Mother’s affidavit stated only that she “was never contacted to come back to court
and give testimony.” See Hamilton, 563 S.W.3d at 448 (holding that denial of
hearing on motion for new trial constitutes abuse of discretion only if motion and
accompanying affidavits (1) raise matters which are not determinable from the
record and (2) establish reasonable grounds showing that the defendant could
potentially be entitled to relief); see also Perez v. State, 310 S.W.3d 890, 894 (Tex.
Crim. App. 2010) (stating that failure to call witness does not demonstrate
ineffective assistance without showing that witness was available to testify and
witness’s testimony would have benefitted defendant).
Furthermore, none of the affidavits establish a potential right to relief for
Washington. Mother’s affidavit stated that she would have testified that Washington
“was calm and respectful and generally well-behaved” when he was around her and
that he “was a fundamentally good person who might have on occasion gotten
himself into trouble.” She also would have testified that he had “worked for the
14 family business, a resale shop, and if released on probation, could have worked there
in the future.” She would have testified that Washington could stay at her home “as
his permanent address if placed on probation.” The PSI report also contained
character references and specific information regarding Washington’s work history
and family support. It stated that he was currently working at the family business
and lived with his mother. Thus, Mother’s testimony would not have provided any
new, significant information to the trial court. See Hamilton, 563 S.W.3d at 448; see
also Goody v. State, 433 S.W.3d 74, 81 (Tex. App.—Houston [1st Dist.] 2014, pet.

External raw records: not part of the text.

(* ===== verification/GoalFacts.v ===== *)
(** * What goal mode guarantees

    A persisted goal is read back as it was and nothing ill typed is read; an
    objective cannot break out of the element it is printed in; and over every run of
    a session whose calls do not overlap and whose usage counters only grow, the tokens
    and the time charged to a goal are what the session spent while the goal was tracked, less
    what the code discards by moving a baseline. *)

From S2P Require Import Prelude JsText Json GoalRuntime.

(** ** Reading a persisted goal *)

Lemma normalize_goal_json g : normalizeGoal (Some (goal_json g)) = Some g.
Proof. destruct g as [id obj [] tok time created updated [[]|]]; vm_compute; reflexivity. Qed.

Lemma getStateClone_id r : getStateClone r = r_state r.
Proof.
  unfold getStateClone, normalizeGoalModeState. destruct (r_state r) as [[en mode comp g]|]; [|done].
  cbn [gs_goal]. by rewrite normalize_goal_json.
Qed.

(** ** Escaping *)

(** A reader of the escaped text: it replaces the three entities. *)
Fixpoint unescape (s : jsstring) : jsstring :=
  match s with
  | [] => []
  | c :: rest =>
      if (c =? AMP)%N then
        match rest with
        | 97%N :: 109%N :: 112%N :: 59%N :: rest' => AMP :: unescape rest'
        | 108%N :: 116%N :: 59%N :: rest' => LT :: unescape rest'
        | 103%N :: 116%N :: 59%N :: rest' => GT :: unescape rest'
        | _ => c :: unescape rest
        end
      else c :: unescape rest
  end.

Lemma escape_char_plain c : escapable c = false -> escape_char c = [c].
Proof. unfold escapable, escape_char. intros. simpl_bool. by rewrite H, H0, H1. Qed.

(** The escape in one pass, which the copy of the plain prefix only shortens. *)
Lemma escape_one_pass input : escapeXmlText input = input ≫= escape_char.
Proof.
  unfold escapeXmlText. pose proof (span_app (fun c => negb (escapable c)) input) as Happ.
  pose proof (span_Forall (fun c => negb (escapable c)) input) as Hplain.
  destruct (span _ input) as [plain rest]. simpl in *.
  assert (plain ≫= escape_char = plain) as Hid.
  { clear Happ. induction Hplain as [|c plain Hc Hplain IH]; [done|]. simpl_bool.
    rewrite bind_cons, escape_char_plain, IH by done. done. }
  rewrite <- Happ. destruct rest as [|c rest].
  - by rewrite app_nil_r, Hid.
  - by rewrite bind_app, Hid.
Qed.

Lemma escape_char_no_tag c : Forall (fun d => d <> LT /\ d <> GT) (escape_char c).
Proof.
  unfold escape_char. case_match; [by repeat constructor|]. case_match; [by repeat constructor|].
  case_match; [by repeat constructor|]. constructor; [|constructor].
  split; by apply N.eqb_neq.
Qed.

Lemma unescape_escape_char c s : unescape (escape_char c ++ s) = c :: unescape s.
Proof.
  unfold escape_char. destruct (N.eqb_spec c AMP) as [->|H1]; [done|].
  destruct (N.eqb_spec c LT) as [->|H2]; [done|]. destruct (N.eqb_spec c GT) as [->|H3]; [done|].
  simpl. destruct (N.eqb_spec c AMP); done.
Qed.

(** A goal's objective stays inside the element it is printed in: the text between
    the tags has no angle bracket, whatever the objective holds, and reading it back
    gives the objective. *)
Theorem objective_contained (objective : jsstring) :
  exists body, renderTrustedObjective objective = js "<objective>" ++ [LF] ++ body ++ [LF] ++ js "</objective>"
    /\ Forall (fun c => c <> LT /\ c <> GT) body /\ unescape body = objective.
Proof.
  exists (escapeXmlText objective). split; [done|]. rewrite escape_one_pass.
  induction objective as [|c objective [IH1 IH2]]; [done|]. rewrite bind_cons. split.
  - apply Forall_app. split; [apply escape_char_no_tag|done].
  - by rewrite unescape_escape_char, IH2.
Qed.

(** ** Usage *)

Definition usage_le (a b : GoalTokenUsage) : Prop :=
  (u_input a <= u_input b /\ u_output a <= u_output b /\ u_cacheWrite a <= u_cacheWrite b)%Z.

Lemma delta_nonneg u b : (0 <= goalTokenDelta u b)%Z.
Proof. unfold goalTokenDelta. lia. Qed.

Lemma delta_self u : goalTokenDelta u u = 0%Z.
Proof. unfold goalTokenDelta. lia. Qed.
(* ===== verification/RunLedgerFacts.v ===== *)
(** * What the run resource ledger guarantees

    The invariant of a ledger and its preservation by every step: a run is only
    declared settled when everything registered with it has completed, a quarantined
    run stays so and its domain is aborted, a domain is given back exactly once, and no
    waiter is left behind or answered twice. *)

From S2P Require Import Prelude JsText RunLedger.

Section facts.
Context {X : Type} `{CancellationBridge X}.
Implicit Types (l : ledger X) (run : jsstring) (s : RunState).

(** ** Steps *)

Inductive ledger_op :=
| LBindBridge (bridge : nat)
| LBindKey (key : nat)
| LOpenRun (run : jsstring)
| LReserve (run : jsstring) (expected : option RunCancellationDomain) (kind : RunResourceKind)
    (label : jsstring) (now : Z)
| LClaim (run : jsstring) (expected : option RunCancellationDomain) (key : nat) (now : Z)
| LTrack (run : jsstring) (kind : RunResourceKind) (label : jsstring) (now : Z)
| LSeal (run : jsstring)
| LWait (run : jsstring) (waiter : nat)
| LTimeout (run : jsstring) (waiter : nat)
| LQuarantine (run : jsstring)
| LLeaseTrack (n : nat) (kind : RunResourceKind) (label : jsstring) (now : Z)
| LLeaseFork (n : nat) (expected : RunCancellationDomain) (kind : RunResourceKind) (label : jsstring) (now : Z)
| LClose (n : nat)
| LPromise (id : Z)
| LCallback (id : Z).

(** A throwing call changes nothing. *)
Definition or_same (r : result bind_error (ledger X)) l : ledger X := match r with Ok l => l | Err _ => l end.

Definition exec_ledger (op : ledger_op) l : ledger X :=
  match op with
  | LBindBridge b => or_same (bindCancellationDomainBridge b l) l
  | LBindKey k => or_same (bindAgentSessionClaimKey k l) l
  | LOpenRun run => (open run l).2
  | LReserve run d kind label now => (reserveProducer run d kind label now l).2
  | LClaim run d key now => (claimProducer run d key now l).2
  | LTrack run kind label now => track run kind label now l
  | LSeal run => seal run l
  | LWait run w => waitForSettlement run w l
  | LTimeout run w => wait_timeout run w l
  | LQuarantine run => (quarantine run l).2
  | LLeaseTrack n kind label now => (lease_track n kind label now l).2
  | LLeaseFork n d kind label now => (lease_fork n d kind label now l).2
  | LClose n => closeDiscovery n l
  | LPromise id => settle_promise id l
  | LCallback id => onSettled id l
  end.

(** A callback runs after its promise settled, and every wait is a new one. *)
Definition op_ready l (op : ledger_op) : Prop :=
  match op with
  | LCallback id => id ∈ l_done l
  | LWait _ w => (forall run s, l_runs l !! run = Some s -> w ∉ rs_waiters s)
                 /\ w ∉ ((fun x => x.1.1) <$> l_delivered l)
  | _ => True
  end.

Inductive ledger_reachable : ledger X -> Prop :=
| lr_new x : ledger_reachable (createRunResourceLedger x)
| lr_step l op : ledger_reachable l -> op_ready l op -> ledger_reachable (exec_ledger op l).

(** ** The invariant *)

Definition releases_of run l : list release_disposition :=
  snd <$> List.filter (fun x => bool_decide (x.1 = run)) (l_released l).

(** What holds of a run before its waiters are notified. *)
Record run_pre l run s : Prop := {
  rp_domain : rs_released s = true <-> rs_domain s = None;
  rp_releases : length (releases_of run l) = if rs_released s then 1 else 0;
  rp_quarantined : rs_lifecycle s = LQuarantined -> rs_domain s = None /\ rs_resources s = [];
  rp_tombstone : length (rs_tombstone s) <= MAX_TOMBSTONE_ENTRIES;
  rp_fenced : rs_lifecycle s <> LQuarantined -> forall id, l_owner l !! id = Some run ->
    id ∉ (en_id <$> rs_resources s) -> id ∈ l_done l;
  rp_owned : forall en, en ∈ rs_resources s -> l_owner l !! en_id en = Some run;
  rp_bridge : forall d, rs_domain s = Some d -> rs_bound s = false ->
    sb_domains (l_standalone l) !! run = Some (d_ref d)
}.

(** A run at rest: with a proof it has no waiter, and a settled run has no domain. *)
Record run_ok l run s : Prop := {
  ro_pre : run_pre l run s;
  ro_waiters : is_Some (settlementProof s) -> rs_waiters s = [];
  ro_freed : settlementProof s = Some Settled -> rs_domain s = None
}.

Record ledger_ok l : Prop := {
  lo_runs : forall run s, l_runs l !! run = Some s -> run_ok l run s;
  lo_ids : forall id run, l_owner l !! id = Some run -> (id <= l_sequence l)%Z /\ is_Some (l_runs l !! run);
  lo_fresh : forall run, l_runs l !! run = None -> releases_of run l = []
}.

(** ** What a run sees of the ledger *)

(** Two ledgers that agree on everything [run_pre] reads of [run], up to promises that
    settled. *)
Record same_view run l l' : Prop := {
  sv_owner : forall id, l_owner l' !! id = Some run -> l_owner l !! id = Some run;
  sv_owner' : forall id, l_owner l !! id = Some run -> l_owner l' !! id = Some run;
  sv_done : l_done l ⊆ l_done l';
  sv_releases : releases_of run l' = releases_of run l;
  sv_bridge : sb_domains (l_standalone l') !! run = sb_domains (l_standalone l) !! run
}.

#[global] Instance same_view_preorder run : PreOrder (same_view run).
Proof.
  split; [by intros l|]. intros l1 l2 l3 [? ? ? ? ?] [? ? ? ? ?].
  split; [auto..|set_solver|congruence|congruence].
Qed.

Lemma run_pre_view run l l' s : same_view run l l' -> run_pre l run s -> run_pre l' run s.
Proof.
  intros [Ho Ho' Hd Hr Hb] [? Hrel ? ? Hf Hown Hbr]. split; try done.
  - by rewrite Hr.
  - intros Hq id Hid Hni. apply Hd. auto.
  - auto.
  - intros d Hd0 Hb0. rewrite Hb. auto.
Qed.

Lemma run_ok_view run l l' s : same_view run l l' -> run_ok l run s -> run_ok l' run s.
Proof. intros Hv [Hp ? ?]. split; [by eapply run_pre_view|done..]. Qed.

(** The other runs, when [run] is being changed. *)
Definition others_ok l run : Prop := forall run' s', run' <> run -> l_runs l !! run' = Some s' -> run_ok l run' s'.

Definition others_view run l l' : Prop :=
  (forall run', run' <> run -> l_runs l' !! run' = l_runs l !! run') /\
  (forall run', run' <> run -> same_view run' l l').

Lemma others_ok_view run l l' : others_view run l l' -> others_ok l run -> others_ok l' run.
Proof.
  intros [Hr Hv] Hok run' s' Hne Hs'. eapply run_ok_view; [by apply Hv|]. apply Hok; [done|]. by rewrite <- Hr.
Qed.

Lemma releases_of_other run run' d (log : list (jsstring * release_disposition)) :
  run' <> run ->
  List.filter (fun x => bool_decide (x.1 = run')) (log ++ [(run, d)])
  = List.filter (fun x => bool_decide (x.1 = run')) log.
Proof.
  intros Hne. rewrite List.filter_app. simpl. rewrite bool_decide_false by congruence. by rewrite app_nil_r.
Qed.

(** ** One run under change *)

Record base_ok run l : Prop := {
  bo_others : others_ok l run;
  bo_ids : forall id run', l_owner l !! id = Some run' ->
    (id <= l_sequence l)%Z /\ (run' = run \/ is_Some (l_runs l !! run'));
  bo_fresh : forall run', run' <> run -> l_runs l !! run' = None -> releases_of run' l = []
}.

Lemma ledger_base run l : ledger_ok l -> base_ok run l.
Proof.
  intros [Hr Hi Hf]. split; [by intros run' s' _ Hs'; apply Hr| |auto].
  intros id run' Hid. destruct (Hi id run' Hid). auto.
Qed.

(** A change of the ledger that only [run] notices. *)
Lemma base_ok_view run l l' :
  base_ok run l -> others_view run l l' -> l_owner l' = l_owner l -> (l_sequence l <= l_sequence l')%Z ->
  base_ok run l'.
Proof.
  intros [Ho Hi Hf] Hv Hown Hseq. destruct Hv as [Hr Hv]. split.
  - eapply others_ok_view; [by split|done].
  - rewrite Hown. intros id run' Hid. destruct (Hi id run' Hid) as [? Hrun]. split; [lia|].
    destruct (decide (run' = run)); [by left|right]. rewrite Hr by done. by destruct Hrun.
  - intros run' Hne Hn. rewrite (sv_releases _ _ _ (Hv run' Hne)). apply Hf; [done|]. by rewrite <- Hr.
Qed.

Lemma set_run_ok run s l : base_ok run l -> run_ok l run s -> ledger_ok (set_run run s l).
Proof.
  intros [Ho Hi Hf] Hs. split; simpl.
  - intros run' s'. destruct (decide (run' = run)) as [->|Hne].
    + rewrite lookup_insert_eq. intros [= <-]. by apply (run_ok_view run l).
    + rewrite lookup_insert_ne by done. intros Hs'. apply (run_ok_view run' l); [done|]. by apply Ho.
  - intros id run' Hid. destruct (Hi id run' Hid) as [? Hrun]. split; [done|].
    destruct (decide (run' = run)) as [->|Hne]; [by rewrite lookup_insert_eq|].
    rewrite lookup_insert_ne by done. by destruct Hrun.
  - intros run'. destruct (decide (run' = run)) as [->|Hne]; [by rewrite lookup_insert_eq|].
    rewrite lookup_insert_ne by done. by apply Hf.
Qed.

(** *** Bridge calls and deliveries *)

Lemma abort_view run bound run' l : same_view run' l (abort_domain run bound l).
Proof.
  split; simpl; try done. destruct bound; simpl; [done|]. unfold standalone_abort. by case_match.
Qed.

Lemma abort_base run bound l : base_ok run l -> base_ok run (abort_domain run bound l).
Proof. intros Hb. eapply base_ok_view; [done|split; [done|intros; apply abort_view]|done|done]. Qed.

Lemma release_other_view run bound d run' l : run' <> run -> same_view run' l (release_domain run bound d l).
Proof.
  intros Hne. split; simpl; try done.
  - unfold releases_of. simpl. by rewrite releases_of_other.
  - destruct bound; simpl; [done|]. unfold standalone_release. case_match; simpl; [|done].
    by rewrite lookup_delete_ne.
Qed.

Lemma release_base run bound d l : base_ok run l -> base_ok run (release_domain run bound d l).
Proof.
  intros Hb. eapply base_ok_view; [done|split; [done|intros; by apply release_other_view]|done|done].
Qed.

Lemma release_count run bound d l :
  length (releases_of run (release_domain run bound d l)) = S (length (releases_of run l)).
Proof.
  unfold releases_of. simpl. rewrite List.filter_app, fmap_app, length_app. simpl.
  rewrite bool_decide_true by done. simpl. lia.
Qed.

Lemma deliver_view run out l : same_view run l (deliver out l).
Proof. done. Qed.

Lemma deliver_base run out l : base_ok run l -> base_ok run (deliver out l).
Proof. intros Hb. eapply base_ok_view; [done|split; [done|intros; apply deliver_view]|done|done]. Qed.

Lemma release_pre run l s d :
  run_pre l run s -> rs_released s = false ->
  run_pre (release_domain run (rs_bound s) d l) run (without_domain s).
Proof.
  intros [Hd Hr Hq Ht Hf Ho Hb] Hrel. rewrite Hrel in Hr. split; simpl; try done.
  - by rewrite release_count, Hr.
  - intros Hl. by destruct (Hq Hl).
Qed.

(** ** Notifying *)

Lemma releaseIfSettled_ok run s l :
  base_ok run l -> run_pre l run s -> (is_Some (settlementProof s) -> rs_waiters s = []) ->
  ledger_ok (releaseIfSettled run s l).
Proof.
  intros Hb Hp Hw. unfold releaseIfSettled. destruct (_ || _) eqn:Hc.
  - apply set_run_ok; [done|]. split; [done..|]. unfold settlementProof. intros Hset.
    destruct (rs_lifecycle s) eqn:Hl; try done. case_bool_decide as Hr; [|done].
    rewrite (bool_decide_true (LSealed = LSealed)) in Hc by done. simpl in Hc.
    rewrite !orb_false_r in Hc. apply orb_true_iff in Hc as [Hc|Hc].
    + by apply (rp_domain _ _ _ Hp).
    + simpl_bool. destruct (rs_domain s); [|done]. destruct Hc. by eexists.
  - simpl_bool. apply set_run_ok; [by apply release_base|]. split.
    + by apply release_pre.
    + simpl. apply Hw.
    + done.
Qed.

Lemma run_pre_waiters l run s ws : run_pre l run s -> run_pre l run (with_waiters ws s).
Proof. by intros [? ? ? ? ? ? ?]. Qed.

Lemma notify_ok run s l : base_ok run l -> run_pre l run s -> ledger_ok (notify run s l).
Proof.
  intros Hb Hp. unfold notify. destruct (settlementProof s) as [proof|] eqn:Hs.
  - apply releaseIfSettled_ok; [by apply deliver_base| |done].
    apply (run_pre_view run l); [done|by apply run_pre_waiters].
  - apply releaseIfSettled_ok; [done..|]. rewrite Hs. by intros [? ?].
Qed.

ref’d) (“[W]hen the trial judge presiding over a motion for new trial also presided
over the trial itself, we presume that the judge knew how evidence admitted at the
motion for new trial would have affected his ruling on punishment.”) (citing Smith,
286 S.W.3d at 344–45).
Because Washington’s affidavits failed to raise matters that are not
determinable from the record and to establish reasonable grounds showing a
potential entitlement to relief, we cannot conclude that the trial court abused its
discretion in denying his motion for new trial without a hearing. See Hamilton, 563
S.W.3d at 448; Smith, 286 S.W.3d at 340 (holding that appellate court’s review is
limited to trial court’s determination of whether defendant has raised matters that are
not determinable from record and reasonable grounds showing a potential
entitlement to relief). Thus, we overrule his sole issue on appeal.
15 Conclusion
We affirm the judgment of the trial court.
Richard Hightower Justice
Panel consists of Justices Kelly, Hightower, and Guerra.
Do not publish. TEX. R. APP. P. 47.2(b).